TASK DETAILS: Figure out the number of lines in the data that hold the string "decide". Reply with that figure only.

STORED DATA:
=== Section Start ===

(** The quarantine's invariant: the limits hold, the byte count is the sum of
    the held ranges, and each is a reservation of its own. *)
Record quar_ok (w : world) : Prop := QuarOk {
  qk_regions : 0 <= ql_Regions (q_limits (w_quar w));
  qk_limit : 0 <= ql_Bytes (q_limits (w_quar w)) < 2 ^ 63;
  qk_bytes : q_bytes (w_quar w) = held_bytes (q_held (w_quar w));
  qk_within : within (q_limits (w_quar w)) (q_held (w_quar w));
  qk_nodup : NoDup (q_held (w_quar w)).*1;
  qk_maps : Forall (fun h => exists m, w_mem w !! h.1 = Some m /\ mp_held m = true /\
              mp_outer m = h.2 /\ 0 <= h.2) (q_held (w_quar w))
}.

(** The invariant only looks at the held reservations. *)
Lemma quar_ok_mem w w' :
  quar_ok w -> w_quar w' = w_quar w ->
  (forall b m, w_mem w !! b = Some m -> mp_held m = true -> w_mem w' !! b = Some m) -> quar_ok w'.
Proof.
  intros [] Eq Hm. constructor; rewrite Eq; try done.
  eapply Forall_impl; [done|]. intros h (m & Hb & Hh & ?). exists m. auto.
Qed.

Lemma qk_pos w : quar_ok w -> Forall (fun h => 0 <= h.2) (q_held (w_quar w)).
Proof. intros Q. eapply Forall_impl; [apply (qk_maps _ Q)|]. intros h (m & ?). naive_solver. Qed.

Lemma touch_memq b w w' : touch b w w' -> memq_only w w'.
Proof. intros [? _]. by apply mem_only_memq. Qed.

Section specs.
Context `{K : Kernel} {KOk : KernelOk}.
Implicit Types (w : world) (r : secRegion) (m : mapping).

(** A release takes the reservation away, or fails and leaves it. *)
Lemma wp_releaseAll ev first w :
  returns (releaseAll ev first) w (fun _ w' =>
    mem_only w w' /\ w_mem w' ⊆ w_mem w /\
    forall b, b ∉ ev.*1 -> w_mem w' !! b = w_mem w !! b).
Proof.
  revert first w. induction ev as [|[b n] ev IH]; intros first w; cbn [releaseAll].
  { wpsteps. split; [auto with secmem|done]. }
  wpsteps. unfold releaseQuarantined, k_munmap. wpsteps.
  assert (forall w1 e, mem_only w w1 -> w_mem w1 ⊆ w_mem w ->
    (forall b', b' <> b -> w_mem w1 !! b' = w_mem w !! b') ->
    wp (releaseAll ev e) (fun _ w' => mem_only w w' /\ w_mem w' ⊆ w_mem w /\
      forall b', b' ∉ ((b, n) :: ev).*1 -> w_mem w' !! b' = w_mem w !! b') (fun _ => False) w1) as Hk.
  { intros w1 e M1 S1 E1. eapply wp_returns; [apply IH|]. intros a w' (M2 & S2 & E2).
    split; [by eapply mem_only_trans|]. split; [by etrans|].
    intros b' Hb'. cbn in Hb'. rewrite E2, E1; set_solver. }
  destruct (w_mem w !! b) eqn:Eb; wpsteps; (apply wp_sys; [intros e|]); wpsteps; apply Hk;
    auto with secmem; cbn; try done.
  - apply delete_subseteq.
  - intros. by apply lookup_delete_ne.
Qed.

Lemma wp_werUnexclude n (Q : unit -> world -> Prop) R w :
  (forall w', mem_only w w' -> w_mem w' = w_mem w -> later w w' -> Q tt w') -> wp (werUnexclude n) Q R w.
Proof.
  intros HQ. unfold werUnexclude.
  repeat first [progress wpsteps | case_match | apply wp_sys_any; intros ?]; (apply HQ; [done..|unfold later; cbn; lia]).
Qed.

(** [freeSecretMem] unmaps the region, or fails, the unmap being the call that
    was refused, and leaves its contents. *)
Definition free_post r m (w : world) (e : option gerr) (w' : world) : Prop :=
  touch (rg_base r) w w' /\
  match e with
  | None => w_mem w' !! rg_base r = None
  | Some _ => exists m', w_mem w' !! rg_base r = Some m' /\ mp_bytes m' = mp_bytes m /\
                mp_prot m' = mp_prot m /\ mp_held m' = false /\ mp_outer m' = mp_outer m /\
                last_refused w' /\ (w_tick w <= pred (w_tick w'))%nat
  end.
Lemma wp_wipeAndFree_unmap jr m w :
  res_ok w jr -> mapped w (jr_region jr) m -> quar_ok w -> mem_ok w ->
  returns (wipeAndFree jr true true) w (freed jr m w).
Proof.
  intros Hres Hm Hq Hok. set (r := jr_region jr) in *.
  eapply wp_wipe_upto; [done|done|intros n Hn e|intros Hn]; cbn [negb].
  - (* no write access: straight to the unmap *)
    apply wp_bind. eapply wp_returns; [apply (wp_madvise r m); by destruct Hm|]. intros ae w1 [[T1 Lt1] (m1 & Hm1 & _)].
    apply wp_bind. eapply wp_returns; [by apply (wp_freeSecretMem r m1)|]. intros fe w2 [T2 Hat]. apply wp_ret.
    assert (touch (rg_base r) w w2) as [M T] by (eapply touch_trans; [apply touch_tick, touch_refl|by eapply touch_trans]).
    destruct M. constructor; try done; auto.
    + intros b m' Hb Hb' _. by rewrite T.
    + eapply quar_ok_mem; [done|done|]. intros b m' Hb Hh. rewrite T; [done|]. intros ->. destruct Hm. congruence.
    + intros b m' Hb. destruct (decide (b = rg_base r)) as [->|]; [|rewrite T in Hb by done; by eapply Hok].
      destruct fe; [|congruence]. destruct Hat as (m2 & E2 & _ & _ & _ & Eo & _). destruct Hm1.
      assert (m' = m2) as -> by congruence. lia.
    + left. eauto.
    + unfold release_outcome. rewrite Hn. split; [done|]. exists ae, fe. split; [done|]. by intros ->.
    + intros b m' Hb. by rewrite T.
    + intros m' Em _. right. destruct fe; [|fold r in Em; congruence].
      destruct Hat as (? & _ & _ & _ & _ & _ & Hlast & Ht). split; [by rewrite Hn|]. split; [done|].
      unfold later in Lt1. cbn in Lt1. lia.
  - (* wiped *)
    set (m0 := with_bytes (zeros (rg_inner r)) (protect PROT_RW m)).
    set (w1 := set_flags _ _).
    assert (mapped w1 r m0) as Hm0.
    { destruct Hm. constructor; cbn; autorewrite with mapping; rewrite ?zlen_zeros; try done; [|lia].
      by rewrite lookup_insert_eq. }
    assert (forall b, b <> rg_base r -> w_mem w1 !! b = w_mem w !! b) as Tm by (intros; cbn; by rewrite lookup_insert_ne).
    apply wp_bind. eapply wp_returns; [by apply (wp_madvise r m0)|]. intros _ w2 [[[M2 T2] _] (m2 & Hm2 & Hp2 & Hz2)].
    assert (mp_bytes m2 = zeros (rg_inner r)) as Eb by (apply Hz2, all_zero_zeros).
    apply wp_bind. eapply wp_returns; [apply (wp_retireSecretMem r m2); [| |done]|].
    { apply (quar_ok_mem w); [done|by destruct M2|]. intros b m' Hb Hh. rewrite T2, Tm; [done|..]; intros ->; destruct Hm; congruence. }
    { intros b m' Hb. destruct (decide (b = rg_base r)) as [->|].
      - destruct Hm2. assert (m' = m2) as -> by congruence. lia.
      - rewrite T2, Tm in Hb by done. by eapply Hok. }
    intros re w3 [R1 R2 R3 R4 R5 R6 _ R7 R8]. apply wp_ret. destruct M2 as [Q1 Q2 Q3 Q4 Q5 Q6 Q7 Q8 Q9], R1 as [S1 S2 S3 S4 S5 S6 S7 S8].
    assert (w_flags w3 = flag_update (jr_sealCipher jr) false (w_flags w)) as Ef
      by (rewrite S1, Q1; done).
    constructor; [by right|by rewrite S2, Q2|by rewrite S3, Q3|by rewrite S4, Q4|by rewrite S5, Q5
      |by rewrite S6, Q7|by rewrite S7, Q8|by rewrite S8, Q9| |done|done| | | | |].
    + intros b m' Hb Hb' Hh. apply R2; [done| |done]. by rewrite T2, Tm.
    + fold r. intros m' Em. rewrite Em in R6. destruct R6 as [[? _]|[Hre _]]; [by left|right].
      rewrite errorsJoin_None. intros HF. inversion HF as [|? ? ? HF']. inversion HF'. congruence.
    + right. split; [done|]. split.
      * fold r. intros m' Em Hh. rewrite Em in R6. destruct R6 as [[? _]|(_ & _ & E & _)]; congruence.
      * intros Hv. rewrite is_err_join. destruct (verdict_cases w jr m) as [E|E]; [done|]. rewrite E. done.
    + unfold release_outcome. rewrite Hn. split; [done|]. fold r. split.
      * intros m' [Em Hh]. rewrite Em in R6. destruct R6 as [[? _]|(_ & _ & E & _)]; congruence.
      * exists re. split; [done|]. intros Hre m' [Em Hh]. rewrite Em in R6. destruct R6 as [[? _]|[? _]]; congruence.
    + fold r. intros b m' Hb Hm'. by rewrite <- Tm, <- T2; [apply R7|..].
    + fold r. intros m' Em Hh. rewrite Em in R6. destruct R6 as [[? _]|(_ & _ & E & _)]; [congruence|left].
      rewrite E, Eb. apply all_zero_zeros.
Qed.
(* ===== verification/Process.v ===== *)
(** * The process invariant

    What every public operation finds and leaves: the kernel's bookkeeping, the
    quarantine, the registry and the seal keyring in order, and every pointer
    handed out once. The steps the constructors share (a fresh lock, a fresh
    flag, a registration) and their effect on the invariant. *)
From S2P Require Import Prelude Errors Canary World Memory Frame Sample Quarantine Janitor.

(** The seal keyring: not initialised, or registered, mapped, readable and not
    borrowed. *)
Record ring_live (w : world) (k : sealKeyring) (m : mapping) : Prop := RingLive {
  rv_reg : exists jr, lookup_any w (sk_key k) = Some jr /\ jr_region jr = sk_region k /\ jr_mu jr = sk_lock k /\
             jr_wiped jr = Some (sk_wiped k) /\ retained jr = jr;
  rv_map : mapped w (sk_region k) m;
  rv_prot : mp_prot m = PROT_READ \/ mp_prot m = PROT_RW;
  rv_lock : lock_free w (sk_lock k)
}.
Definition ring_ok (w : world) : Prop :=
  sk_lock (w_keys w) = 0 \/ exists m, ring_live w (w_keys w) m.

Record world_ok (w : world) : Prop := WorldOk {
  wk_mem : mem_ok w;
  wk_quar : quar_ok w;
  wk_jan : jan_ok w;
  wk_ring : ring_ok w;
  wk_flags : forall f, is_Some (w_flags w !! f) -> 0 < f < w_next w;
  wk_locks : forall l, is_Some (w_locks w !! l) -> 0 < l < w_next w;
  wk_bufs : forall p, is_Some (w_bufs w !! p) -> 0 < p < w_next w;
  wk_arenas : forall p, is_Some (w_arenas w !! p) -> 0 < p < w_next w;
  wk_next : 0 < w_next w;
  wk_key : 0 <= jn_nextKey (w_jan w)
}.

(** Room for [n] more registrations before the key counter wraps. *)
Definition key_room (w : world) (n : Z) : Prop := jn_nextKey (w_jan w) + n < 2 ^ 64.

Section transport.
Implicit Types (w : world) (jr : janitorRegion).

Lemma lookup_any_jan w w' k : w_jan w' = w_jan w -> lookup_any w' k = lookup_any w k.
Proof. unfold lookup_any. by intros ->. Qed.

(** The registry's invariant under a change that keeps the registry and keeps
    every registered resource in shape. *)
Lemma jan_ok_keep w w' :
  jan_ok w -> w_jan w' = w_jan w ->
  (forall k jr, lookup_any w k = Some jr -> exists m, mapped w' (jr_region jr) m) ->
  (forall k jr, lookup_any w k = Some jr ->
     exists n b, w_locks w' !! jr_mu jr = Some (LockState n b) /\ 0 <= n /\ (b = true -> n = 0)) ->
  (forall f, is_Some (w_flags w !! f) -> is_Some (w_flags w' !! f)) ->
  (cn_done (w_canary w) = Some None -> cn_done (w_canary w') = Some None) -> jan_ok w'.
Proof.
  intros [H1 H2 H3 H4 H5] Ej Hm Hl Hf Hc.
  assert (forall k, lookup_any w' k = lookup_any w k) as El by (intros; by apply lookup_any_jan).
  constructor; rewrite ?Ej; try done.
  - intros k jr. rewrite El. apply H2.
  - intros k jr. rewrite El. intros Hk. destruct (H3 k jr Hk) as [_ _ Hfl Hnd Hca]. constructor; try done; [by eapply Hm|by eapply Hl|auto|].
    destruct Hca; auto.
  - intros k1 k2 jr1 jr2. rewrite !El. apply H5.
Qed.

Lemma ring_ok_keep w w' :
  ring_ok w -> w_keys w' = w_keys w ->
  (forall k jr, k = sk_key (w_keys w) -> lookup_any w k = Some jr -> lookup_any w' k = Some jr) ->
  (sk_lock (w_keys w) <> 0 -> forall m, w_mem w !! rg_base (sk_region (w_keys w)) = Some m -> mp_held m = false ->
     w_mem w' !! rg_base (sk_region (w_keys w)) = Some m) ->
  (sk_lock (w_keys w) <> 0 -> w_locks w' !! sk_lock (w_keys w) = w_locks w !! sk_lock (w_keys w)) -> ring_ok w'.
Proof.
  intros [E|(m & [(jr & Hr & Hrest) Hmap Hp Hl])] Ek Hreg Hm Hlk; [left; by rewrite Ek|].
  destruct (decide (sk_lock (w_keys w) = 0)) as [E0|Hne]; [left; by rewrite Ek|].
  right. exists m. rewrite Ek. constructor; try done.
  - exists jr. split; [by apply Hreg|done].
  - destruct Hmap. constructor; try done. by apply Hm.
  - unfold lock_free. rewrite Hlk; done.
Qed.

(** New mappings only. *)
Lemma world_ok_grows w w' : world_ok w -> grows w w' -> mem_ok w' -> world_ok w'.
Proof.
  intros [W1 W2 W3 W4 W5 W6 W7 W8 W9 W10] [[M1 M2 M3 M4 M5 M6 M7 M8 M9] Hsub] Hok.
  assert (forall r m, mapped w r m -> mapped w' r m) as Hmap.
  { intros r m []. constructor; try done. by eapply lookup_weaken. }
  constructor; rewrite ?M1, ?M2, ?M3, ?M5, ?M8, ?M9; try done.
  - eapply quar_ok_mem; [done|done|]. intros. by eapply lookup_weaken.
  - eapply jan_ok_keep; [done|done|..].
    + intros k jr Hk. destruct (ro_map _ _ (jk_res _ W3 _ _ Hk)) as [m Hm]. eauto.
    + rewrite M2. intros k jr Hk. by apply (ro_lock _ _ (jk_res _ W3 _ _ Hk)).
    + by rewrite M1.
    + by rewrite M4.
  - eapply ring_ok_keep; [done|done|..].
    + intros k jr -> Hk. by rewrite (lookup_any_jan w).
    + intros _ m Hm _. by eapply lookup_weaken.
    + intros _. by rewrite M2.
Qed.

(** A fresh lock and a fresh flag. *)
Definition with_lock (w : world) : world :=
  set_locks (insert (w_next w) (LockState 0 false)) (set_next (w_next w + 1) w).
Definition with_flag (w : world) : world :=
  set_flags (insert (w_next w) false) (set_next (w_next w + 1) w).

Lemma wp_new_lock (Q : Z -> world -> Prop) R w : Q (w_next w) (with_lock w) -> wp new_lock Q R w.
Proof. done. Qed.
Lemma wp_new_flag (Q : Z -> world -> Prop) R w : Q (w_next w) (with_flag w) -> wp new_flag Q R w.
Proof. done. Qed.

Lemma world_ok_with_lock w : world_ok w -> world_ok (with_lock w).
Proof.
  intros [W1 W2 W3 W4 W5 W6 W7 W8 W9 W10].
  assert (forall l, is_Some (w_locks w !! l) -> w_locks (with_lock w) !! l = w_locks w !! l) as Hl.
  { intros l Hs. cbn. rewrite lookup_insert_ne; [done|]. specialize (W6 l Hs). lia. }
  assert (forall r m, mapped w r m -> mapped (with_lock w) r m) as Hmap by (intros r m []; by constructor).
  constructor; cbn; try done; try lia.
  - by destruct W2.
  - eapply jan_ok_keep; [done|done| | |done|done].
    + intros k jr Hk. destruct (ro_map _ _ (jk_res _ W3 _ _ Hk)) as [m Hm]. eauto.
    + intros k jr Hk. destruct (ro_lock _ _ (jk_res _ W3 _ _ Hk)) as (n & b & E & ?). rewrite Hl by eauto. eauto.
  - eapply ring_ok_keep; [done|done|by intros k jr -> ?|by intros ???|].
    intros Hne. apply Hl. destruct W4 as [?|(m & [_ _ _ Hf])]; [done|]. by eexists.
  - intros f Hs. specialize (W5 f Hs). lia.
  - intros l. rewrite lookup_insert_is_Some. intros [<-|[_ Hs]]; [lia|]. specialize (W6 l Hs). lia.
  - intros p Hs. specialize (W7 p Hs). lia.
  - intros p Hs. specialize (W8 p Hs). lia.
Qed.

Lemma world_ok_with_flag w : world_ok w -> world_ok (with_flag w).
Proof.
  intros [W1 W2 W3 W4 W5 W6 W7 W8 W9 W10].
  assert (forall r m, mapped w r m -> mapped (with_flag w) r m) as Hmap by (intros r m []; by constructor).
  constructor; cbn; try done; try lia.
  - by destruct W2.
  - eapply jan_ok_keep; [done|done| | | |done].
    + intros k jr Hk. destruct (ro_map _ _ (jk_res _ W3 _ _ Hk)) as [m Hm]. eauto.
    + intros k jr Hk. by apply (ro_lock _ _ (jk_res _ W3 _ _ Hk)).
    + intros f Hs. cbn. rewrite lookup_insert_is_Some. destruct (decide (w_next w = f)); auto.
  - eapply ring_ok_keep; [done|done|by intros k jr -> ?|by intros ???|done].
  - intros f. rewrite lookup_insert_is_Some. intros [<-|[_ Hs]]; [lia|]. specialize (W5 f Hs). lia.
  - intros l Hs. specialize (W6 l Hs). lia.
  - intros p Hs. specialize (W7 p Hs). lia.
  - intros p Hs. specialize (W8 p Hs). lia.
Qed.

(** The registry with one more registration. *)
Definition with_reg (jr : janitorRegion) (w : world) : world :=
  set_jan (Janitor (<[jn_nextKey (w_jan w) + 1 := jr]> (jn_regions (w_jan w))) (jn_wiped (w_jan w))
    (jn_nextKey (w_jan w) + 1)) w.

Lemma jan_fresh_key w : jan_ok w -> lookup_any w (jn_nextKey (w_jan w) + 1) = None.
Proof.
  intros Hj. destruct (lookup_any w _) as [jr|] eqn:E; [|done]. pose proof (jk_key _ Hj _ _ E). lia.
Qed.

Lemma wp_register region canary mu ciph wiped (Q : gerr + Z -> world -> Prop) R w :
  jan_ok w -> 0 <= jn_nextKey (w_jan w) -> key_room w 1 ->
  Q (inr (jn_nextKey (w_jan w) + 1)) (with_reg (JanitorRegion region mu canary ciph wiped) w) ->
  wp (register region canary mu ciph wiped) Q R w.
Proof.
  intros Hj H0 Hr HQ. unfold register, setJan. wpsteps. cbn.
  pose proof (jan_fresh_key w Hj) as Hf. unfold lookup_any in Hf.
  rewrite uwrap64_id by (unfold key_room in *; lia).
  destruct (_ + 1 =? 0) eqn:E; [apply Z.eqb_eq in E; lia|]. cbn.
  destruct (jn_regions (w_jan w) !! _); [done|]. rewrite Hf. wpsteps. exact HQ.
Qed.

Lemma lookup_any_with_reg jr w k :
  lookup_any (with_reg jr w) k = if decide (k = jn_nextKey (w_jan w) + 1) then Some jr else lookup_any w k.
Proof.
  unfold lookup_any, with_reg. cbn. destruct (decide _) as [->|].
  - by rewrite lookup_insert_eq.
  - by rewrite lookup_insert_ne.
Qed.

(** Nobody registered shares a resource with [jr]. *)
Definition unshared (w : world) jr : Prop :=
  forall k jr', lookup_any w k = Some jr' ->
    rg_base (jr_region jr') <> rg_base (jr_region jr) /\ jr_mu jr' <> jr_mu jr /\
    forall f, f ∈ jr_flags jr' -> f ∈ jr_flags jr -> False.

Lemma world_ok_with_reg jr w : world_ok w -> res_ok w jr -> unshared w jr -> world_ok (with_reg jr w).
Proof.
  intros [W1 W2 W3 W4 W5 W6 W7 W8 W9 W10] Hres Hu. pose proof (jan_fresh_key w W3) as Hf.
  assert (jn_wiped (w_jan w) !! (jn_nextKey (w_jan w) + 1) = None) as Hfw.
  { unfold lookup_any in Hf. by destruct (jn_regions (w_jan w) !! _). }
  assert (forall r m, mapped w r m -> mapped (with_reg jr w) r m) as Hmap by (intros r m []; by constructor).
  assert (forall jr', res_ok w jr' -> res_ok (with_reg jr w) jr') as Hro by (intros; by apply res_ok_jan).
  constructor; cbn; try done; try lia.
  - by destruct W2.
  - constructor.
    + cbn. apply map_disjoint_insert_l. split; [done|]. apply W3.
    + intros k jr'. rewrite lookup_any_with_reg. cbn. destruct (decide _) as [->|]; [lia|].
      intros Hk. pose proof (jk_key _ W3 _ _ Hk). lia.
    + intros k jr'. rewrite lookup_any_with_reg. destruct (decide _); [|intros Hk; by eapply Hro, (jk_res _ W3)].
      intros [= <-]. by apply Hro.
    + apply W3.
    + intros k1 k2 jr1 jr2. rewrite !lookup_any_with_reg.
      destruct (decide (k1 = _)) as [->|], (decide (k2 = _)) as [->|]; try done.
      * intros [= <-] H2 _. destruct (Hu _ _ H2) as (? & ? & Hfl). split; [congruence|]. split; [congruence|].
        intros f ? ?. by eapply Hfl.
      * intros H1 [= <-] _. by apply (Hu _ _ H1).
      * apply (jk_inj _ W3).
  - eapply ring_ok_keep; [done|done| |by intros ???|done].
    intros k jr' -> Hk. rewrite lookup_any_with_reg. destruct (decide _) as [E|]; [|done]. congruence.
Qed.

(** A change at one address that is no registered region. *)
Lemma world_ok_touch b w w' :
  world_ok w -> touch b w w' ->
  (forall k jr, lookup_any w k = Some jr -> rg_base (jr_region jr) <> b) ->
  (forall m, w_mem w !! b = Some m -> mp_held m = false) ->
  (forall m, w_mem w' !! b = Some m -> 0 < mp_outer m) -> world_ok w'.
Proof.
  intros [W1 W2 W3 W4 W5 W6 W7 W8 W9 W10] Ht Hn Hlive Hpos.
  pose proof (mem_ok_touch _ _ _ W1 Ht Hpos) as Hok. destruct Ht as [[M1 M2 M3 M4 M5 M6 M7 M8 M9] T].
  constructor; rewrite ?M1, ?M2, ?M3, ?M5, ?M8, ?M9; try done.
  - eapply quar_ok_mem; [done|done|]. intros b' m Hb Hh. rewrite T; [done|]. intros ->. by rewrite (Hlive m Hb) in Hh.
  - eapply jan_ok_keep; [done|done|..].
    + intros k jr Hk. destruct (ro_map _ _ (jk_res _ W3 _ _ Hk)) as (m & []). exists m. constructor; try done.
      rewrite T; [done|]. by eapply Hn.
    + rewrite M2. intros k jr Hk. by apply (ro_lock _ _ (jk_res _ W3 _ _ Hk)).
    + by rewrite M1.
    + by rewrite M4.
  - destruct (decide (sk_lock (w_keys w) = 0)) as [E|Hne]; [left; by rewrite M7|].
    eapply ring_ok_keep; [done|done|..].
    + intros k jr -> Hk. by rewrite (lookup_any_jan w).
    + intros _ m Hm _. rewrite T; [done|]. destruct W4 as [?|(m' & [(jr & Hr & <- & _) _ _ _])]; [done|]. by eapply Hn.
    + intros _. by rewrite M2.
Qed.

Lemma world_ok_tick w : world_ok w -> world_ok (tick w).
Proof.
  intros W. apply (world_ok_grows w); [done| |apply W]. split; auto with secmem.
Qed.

=== Section End ===

WRITTEN SOLUTION: 11